### Problem to work on:
Within the entries below, the lines from the one with "src/src/tenant_manager_client.c): a JSON" through the one with "arrays, tactics, hint databases." are to be set down exactly, both ends kept.

### Records shown:
(** X14. A loadtest that has a namespace keeps it through a reconcile, as
    long as the backend leaves [Status.Namespace] alone: [backend.Sync] is
    given the cached loadtest, and whatever is written to the status carries
    the cached namespace. *)
Theorem namespace_stable (c : controller.Controller)
  (key namespace name : string) (cached : loadTestV1.LoadTest)
  (backend : backends.Backend) :
  cache.SplitMetaNamespaceKey key = errors.Ok (namespace, name) ->
  controller.Get (controller.loadtestsLister c) name = errors.Ok cached ->
  backends.GetBackend (controller.registry c)
    (loadTestV1.Type_ (loadTestV1.Spec cached)) = errors.Ok backend ->
  loadTestV1.Namespace (loadTestV1.Status cached) <> "" ->
  (forall lt, loadTestV1.Namespace (fst (backends.SyncStatus backend lt))
              = loadTestV1.Namespace (loadTestV1.Status lt)) ->
  observe.syncs (trace (syncHandler c key)) = [cached]
  /\ forall written,
       In written (observe.statusWrites (trace (syncHandler c key))) ->
       loadTestV1.Namespace (loadTestV1.Status written)
       = loadTestV1.Namespace (loadTestV1.Status cached).
Proof.
  intros Hkey Hget Hbackend Hplaced Hkeeps.
  destruct (syncHandler_after_defer c key namespace name cached backend Hkey Hget Hbackend)
    as [_ [Hsyncs [_ [_ Hwrites]]]].
  cbv zeta in Hsyncs, Hwrites. rewrite Hsyncs, Hwrites.
  match goal with
  | |- context [value (syncResources c ?lg backend key cached ?url)] =>
      destruct (syncResources_steps c lg backend key cached url)
        as [_ [_ [Hsync [_ Hleft]]]]
  end.
  cbv zeta in Hsync, Hleft.
  destruct (checkOrCreateNamespace_keeps c cached) as [_ [_ [_ Hsame]]].
  destruct (Hsame Hplaced) as [Hensured _]. cbv zeta in Hensured.
  rewrite Hensured in Hsync, Hleft. cbn [fst snd] in Hsync, Hleft.
  split; [exact (proj1 (Hsync eq_refl))|].
  intros written Hin.
  destruct (loadTestV1.phase_eqb _ _); [destruct Hin|].
  destruct Hin as [<-|[]].
  destruct Hleft as [->|[status [err [Hstat ->]]]]; [reflexivity|].
  cbn [loadTestV1.withStatus loadTestV1.Status].
  rewrite <- (Hkeeps cached), Hstat. reflexivity.
Qed.
Lemma NewCache_clean (cacheDir projectID : string) (fs : Cache.FS) (c : Cache.Cache) :
  Cache.NewCache cacheDir projectID fs = Some c ->
  Cache.dirty c = false /\ Cache.path c = Cache.cachePath cacheDir projectID.
Proof.
  unfold Cache.NewCache.
  destruct (fs !! Cache.cachePath cacheDir projectID) as [[cf | |] |];
    intros H; inversion H; split; reflexivity.
Qed.

Lemma apply_dirty (c : Cache.Cache) (op : Cache.Op) : Cache.dirty (Cache.apply c op) = true.
Proof. destruct op; reflexivity. Qed.

Lemma dirty_after (ops : list Cache.Op) (c : Cache.Cache) :
  Cache.dirty (fold_left Cache.apply ops c)
  = match ops with [] => Cache.dirty c | _ :: _ => true end.
Proof.
  revert c. induction ops as [| op ops IH]; intros c; [reflexivity |].
  cbn [fold_left]. rewrite IH. destruct ops; [apply apply_dirty | reflexivity].
Qed.

Lemma path_after (ops : list Cache.Op) (c : Cache.Cache) :
  Cache.path (fold_left Cache.apply ops c) = Cache.path c.
Proof.
  revert c. induction ops as [| op ops IH]; intros c; [reflexivity |].
  cbn [fold_left]. rewrite IH. destruct op; reflexivity.
Qed.

(** ** Runs of the indexer that change nothing *)

Lemma partition_all_skipped (env : Indexer.Env) (cache : Cache.Cache)
    (files : list Indexer.discoveredFile) :
  Forall (Indexer.skipped_as_unchanged env cache) files ->
  forall result acc,
    Indexer.partition env false cache files result acc
    = (Indexer.mkIndexResult (Indexer.FilesScanned result) (Indexer.FilesIndexed result)
         (Indexer.FilesSkipped result + length files) (Indexer.FilesDeleted result)
         (Indexer.ChunksCreated result) (Indexer.ChunksDeleted result)
         (Indexer.OversizedChunks result) (Indexer.Errors result),
       acc).
Proof.
  induction 1 as [| file files (h & Hh & Hc) _ IH]; intros result acc.
  - cbn [Indexer.partition length]. rewrite Nat.add_0_r. destruct result; reflexivity.
  - cbn [Indexer.partition length]. rewrite Hh, Hc. cbn [negb andb].
    rewrite IH. cbn. repeat f_equal. lia.
Qed.
(* ===== verification/_CoqProject ===== *)
-Q . S2P
Prelude.v
CString.v
Shm.v
Ebpf.v
ProcessTable.v
PerfOpt.v
TenantShm.v
Policy.v
Json.v
Manager.v
Operator.v
Config.v
Logger.v
Core.v
Hooks.v
HooksSpec.v
Collector.v
Service.v
SpinLock.v
(* ===== verification/Prelude.v ===== *)
(** * Verification of mtrdma: multi-tenant isolation for RDMA

    ** The program

    mtrdma limits how many queue pairs (QPs), memory regions (MRs) and how much
    memory each process and each tenant of a machine may use of an RDMA device.
    A library preloaded into every application intercepts the verbs that
    create and destroy such resources; the processes share two POSIX
    shared-memory segments; a collector copies eBPF counters into the first
    segment and reclaims what dead processes held; a daemon and its client
    manage the tenants.

    - process table (src/src/shm/shared_memory.c): global counters, one usage
      record per process slot, the pid and start time of the slot's owner, the
      global limits, a compare-and-swap lock;
    - tenant table (src/src/shm/shared_memory_tenant.c): 128 tenants with
      status, quota and usage, the map from processes to tenants, a
      test-and-set lock;
    - configuration (src/src/config.c): defaults, environment, file;
    - library state and start-up (src/src/intercept_core.c,
      src/src/ebpf/ebpf_monitor_shm.c);
    - intercepted verbs (src/src/rdma_hooks_tenant.c): whose tenant a call is
      charged to, the admission checks, the accounting and its roll-back;
    - collector (src/src/collector_server_shm.c): the GC thread with its pidfd
      table, the eBPF synchronisation, start-up and shut-down;
    - enhanced eBPF monitor (src/src/ebpf/ebpf_enhanced_monitor.c): queries of
      the eBPF maps, with the process table to fall back on;
    - performance optimizer (src/src/performance_optimizer.c): a cache in front
      of the process table and a buffer that batches its updates;
    - policy manager (src/src/dynamic_policy_manager.c): limits per resource
      and tenant, their file, their copy in the process table's segment;
    - tenant manager (src/src/tenant_manager_daemon.c,
      src/src/tenant_manager_client.c): a JSON protocol over a socket that
      creates, changes and lists tenants;
    - logger (src/src/logger.c): level filter, log file, rotation.

    A call of an application runs through all of them: [ibv_create_qp] reads
    the configuration loaded by [rdma_intercept_load_config], asks the process
    table for the process's and the global count, resolves its tenant through
    the tenant table, reserves a QP there, calls the real verb and publishes
    the new counters in the process table, from which the collector removes
    them when the process dies.  An operator's command goes from the client's
    command line through a JSON request to the daemon's handler and the tenant
    table, whose quotas the next intercepted call reads.

    ** The development

    - Prelude: machine integers with their wrap-around, sums and searches over
      arrays, tactics, hint databases.
    - CString: the C library's string and number functions the sources use, on
      [string], with the lemmas for reading and printing numbers and lines.
    - Shm: shared_memory.c, one definition per function.  The abstract view is
      a finite map from pids to usage records ([ledger]); the invariant
      [shm_inv] says that no process owns two slots, free slots are empty and
      the lock is free, and, when its flag is set ([shm_ok]), that the global
      counters are the sums of the table.  The flag is cleared for schedules
      in which somebody overwrites the global counters
      (shm_update_global_resources, the collector's store).
    - Ebpf: ebpf_enhanced_monitor.c over libbpf as a parameter.
    - ProcessTable: the class [ProcessTable] of what a client of the process
      table relies on, and the instance that the file Shm discharges.
    - PerfOpt: performance_optimizer.c over any [ProcessTable].
    - TenantShm: shared_memory_tenant.c, one definition per function.  The
      abstract view is a finite map from pids to tenants ([bindings]); the
      invariant is [tenant_inv], whose flag ([tenant_ok] when set) adds what
      holds as long as nobody sets an existing tenant INACTIVE.
    - Policy: dynamic_policy_manager.c; its two mutexes and the adjustment
      thread are part of the state and an operation returns, is blocked or is
      undefined ([outcome]).
    - Json: json-c as a class of operations with its laws (values nested less
      than 32 deep survive printing and parsing), and an implementation that
      satisfies them.
    - Manager: the daemon and the client, against the class of Json; what the
      daemon's sends meet is an argument, a closed peer being the death of the
      daemon by SIGPIPE.
    - Operator: a quota changed by the operator and the next allocation.
    - Config: config.c; the record [intercept_config] and its defaults.
    - Logger: logger.c over streams and files; a use of a closed stream has no
      result.
    - Core: the state [world] of a process that loaded the library (the
      statics of intercept_core.c and rdma_hooks_tenant.c and its view of the
      segments), the environment [env] with everything that is not code of the
      repository, a state monad with its rules ([triple], [keeps]),
      intercept_core.c and ebpf_monitor_shm.c.
    - Hooks: rdma_hooks_tenant.c, one action per function; the invariant
      [world_inv] over all of them; the rate limiter.
    - HooksSpec: symbolic execution of the hooks in a running process and the
      theorems on what they guarantee.
    - Collector: the GC scan, the exit handler, the synchronisation and the
      initialisation of collector_server_shm.c.
    - Service: its threads, signal handler, clean-up and main as a step
      relation, once with whole iterations as steps ([service_step]) and once
      cut into the sections between which the segments are free
      ([fine_step]).
    - SpinLock: the two locks behind the class [SpinLock], executions of any
      number of threads at the granularity of single accesses, and the races
      left where the library composes two locked functions.

    ** What the theorems show

    - Refinement: updating, clearing and reading the process table, binding,
      unbinding and deleting in the tenant table, and the exit handler of the
      collector implement insert, delete and lookup on the finite maps
      (shm_update_refines, shm_clear_refines, shm_get_process_refines,
      tenant_bind_refines, tenant_unbind_refines, tenant_delete_refines,
      gc_exit_refines).  The optimizer's cache returns what was last stored
      (cache_coherent) and its batching changes when the table is written, not
      what it holds in the end (batching_equivalent).  The client and the
      daemon together perform the operation the command line names
      (client_request_served), show the table as it is (client_list_shows)
      and change a quota for the next request (hot_quota_enforced), for
      requests and replies that fit their 4095 bytes.
    - Invariants over every interleaving: a consistent process table with
      exact accounting as long as nobody overwrites the global counters
      (shm_accounting_exact), a consistent tenant table (tenant_reachable_ok),
      both kept by every intercepted verb whatever the environment answers and
      whatever other processes call between two verbs (hooks_keep_invariant),
      by every scan of the collector, which only removes processes that /proc
      does not show alive (gc_scan_safe), by all its threads together, which
      also hold a bounded number of descriptors (collector_keeps_tables), and
      by the daemon whatever its clients send (daemon_keeps_table); the optimizer's state stays within
      its sizes and bounds (perf_reachable_ok).
    - Enforcement: the exact set of requests that reach the device, what a
      granted, a refused and a failed request change (create_qp_decision,
      create_qp_created, create_qp_failed, create_qp_ex_decision,
      reg_mr_decision), the QP quota under any schedule (qp_quota_exact), the
      rate limit (rate_limit_window), the tenant a process is charged to
      (cgroup_decides_tenant; with fork_spoofs_tenant for the first call after
      a fork), transparency when switched off, after the initialisation of the
      first call (switched_off_transparent), bounds of the configuration
      (load_config_bounds), the policy manager's checks (policy_check_exact).
    - Round trips: the policy file (policy_save_load), the JSON requests, the
      log across a rotation (rotate_log_keeps).
    - Progress: every dead process is reclaimed within three scans
      (gc_three_scans), the collector ends after a signal
      (collector_shuts_down), the policy manager's calls return, the clean-up
      only when the thread it joins does (policy_calls_return), the walk over
      the tenants of an eBPF map ends (tenant_walk_terminates), and what kills
      the daemon and what it answers (daemon_dies_on_null_command).
    - Concurrency: both locks serialise critical sections (lock_serialises),
      which is why a function that locks, works and unlocks is one step in the
      other files.
    - Defects, each as a theorem on the model: a roll-back that loses another
      thread's grant, identity spoofing after a fork, mandatory mode that lets
      unbound processes through, QP records that destroying never lowers,
      memory that is never charged, the seventeenth device, double counting in
      the synchronisation, descriptor 0 closed by the GC thread, traced
      processes taken for dead, the wrong field of /proc/<pid>/stat, stale
      process counts, and the wrap-around of the limit check; an adjustment
      thread that deadlocks its module, updates lost when two threads meet a
      full batch buffer, stale updates written when batching is switched off,
      policies that are enforced when disabled and deny everything when
      deleted, a log stream used after it was closed, a rotation that reports
      success when the renaming failed, a clean-up that joins a thread that may
      not exist or never end, a daemon that a null command or a client that
      closes early kills, a first call that binds the process although
      interception is off (first_call_binds), a tenant 0 that breaks the walk
      over the eBPF map, an unchecked table of links.

    ** Conventions, bounds and fuel

    A C integer of width w is a [Z] in the range of its type and every
    operation at that width is followed by the conversion [u32], [u64] or
    [i32]; signed overflow wraps.  An [option] argument is a pointer that may
    be NULL; other pointer arguments are valid.  Arrays are lists of their full
    length.  A function sees one reading of the clock, except the rate
    limiter, which takes two.  Array sizes are those of the headers (1024
    processes, 128 tenants, 16 contexts).  Fuel appears in four places: the
    loop over the lines of a file takes one unit per character of the file
    (file_chunks_complete shows that nothing is cut off), decimal printing takes
    20 digits, enough for 64 bits, and the two walks over eBPF maps take one
    unit per turn (their theorems give the number of turns that is enough, and
    tenant_zero_breaks_walk the case in which none is).  Doubles and floats are
    computed with the IEEE operations of the standard library.

    ** Not modelled

    Text printed for the operator (statistics, usage, dumps of a
    configuration), the hooks' process-local mutexes (a hook is one action, and
    in hooks_keep_invariant other processes act between two hooks; the races
    inside a hook are the subject of SpinLock),
    weak memory (interleavings are sequentially consistent), a segment
    unlinked while it is mapped, stream buffering.  Code that is not in the
    repository is a parameter with the behaviour it documents as hypotheses:
    the verbs library, libbpf and the kernel's maps, json-c, the file system,
    the clock, /proc.  The tests, the build scripts and the shell front end
    are left out. *)

From stdpp Require Import base numbers list gmap strings.
#[global] Open Scope Z_scope.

### Reply:
      src/src/tenant_manager_client.c): a JSON protocol over a socket that
      creates, changes and lists tenants;
    - logger (src/src/logger.c): level filter, log file, rotation.

    A call of an application runs through all of them: [ibv_create_qp] reads
    the configuration loaded by [rdma_intercept_load_config], asks the process
    table for the process's and the global count, resolves its tenant through
    the tenant table, reserves a QP there, calls the real verb and publishes
    the new counters in the process table, from which the collector removes
    them when the process dies.  An operator's command goes from the client's
    command line through a JSON request to the daemon's handler and the tenant
    table, whose quotas the next intercepted call reads.

    ** The development

    - Prelude: machine integers with their wrap-around, sums and searches over
      arrays, tactics, hint databases.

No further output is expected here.